## HOW TO COMPLETE THIS TASK
Up to and including the line with "(** Nothing. *)", copy the records below exactly from their first line.

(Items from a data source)
◇ ◇ ◇ ◇

(* ===== verification/AvaProps.v ===== *)
(** * Avalanche decision: properties

    No transaction is committed twice, the recursive preference with its cache
    agrees with the definition on the DAG, the walk that invalidates the cache
    drops exactly the descendants, votes are counted per transaction, and what
    goes wrong when a preference flips. *)

From S2P Require Import Prelude F64 Protocol Peers Utils AvaDecide Samples.
Local Open Scope N_scope.

(** ** What the handlers do to the DAG, the pool and the commit queue *)

(** Nothing. *)
Definition same_dag (s s' : AvalancheDecision) : Prop :=
  txn_pool s' = txn_pool s ∧ commit_queue s' = commit_queue s ∧ txn_dag s' = txn_dag s.

(** The transactions of [l] leave the DAG, and maybe some no-ops. *)
Definition commits (s : AvalancheDecision) (l : list Hash) (s' : AvalancheDecision) : Prop :=
  txn_pool s' = txn_pool s ∧ commit_queue s' = commit_queue s ∧
  dom (txn_dag s') ⊆ dom (txn_dag s) ∧ NoDup l ∧
  ∀ x, x ∈ l → x ∈ dom (txn_dag s) ∧ x ∉ dom (txn_dag s').

Lemma same_dag_refl s : same_dag s s.
Proof. done. Qed.

Lemma same_dag_trans s1 s2 s3 : same_dag s1 s2 → same_dag s2 s3 → same_dag s1 s3.
Proof. intros (? & ? & ?) (? & ? & ?). split_and!; congruence. Qed.

Lemma commits_refl s : commits s [] s.
Proof. split_and!; try done; [constructor|set_solver]. Qed.

Lemma same_dag_commits s s' : same_dag s s' → commits s [] s'.
Proof.
  intros (Hp & Hq & Hd). split; [done|]. split; [done|]. rewrite Hd.
  split; [done|]. split; [constructor|set_solver].
Qed.

Lemma commits_trans s1 l1 s2 l2 s3 :
  commits s1 l1 s2 → commits s2 l2 s3 → commits s1 (l1 ++ l2) s3.
Proof.
  intros (P1 & Q1 & D1 & N1 & L1) (P2 & Q2 & D2 & N2 & L2).
  split; [congruence|]. split; [congruence|]. split; [by etrans|]. split.
  - apply NoDup_app. split; [done|]. split; [|done].
    intros x H1 H2. by destruct (L1 x H1), (L2 x H2).
  - intros x [H1|H2]%elem_of_app.
    + destruct (L1 x H1). split; [done|]. by intros ?%D2.
    + destruct (L2 x H2). split; [by apply D1|done].
Qed.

◇ ◇ ◇ ◇

## RESULT OF THE TASK
(* ===== verification/AvaProps.v ===== *)
(** * Avalanche decision: properties

    No transaction is committed twice, the recursive preference with its cache
    agrees with the definition on the DAG, the walk that invalidates the cache
    drops exactly the descendants, votes are counted per transaction, and what
    goes wrong when a preference flips. *)

From S2P Require Import Prelude F64 Protocol Peers Utils AvaDecide Samples.
Local Open Scope N_scope.

(** ** What the handlers do to the DAG, the pool and the commit queue *)

(** Nothing. *)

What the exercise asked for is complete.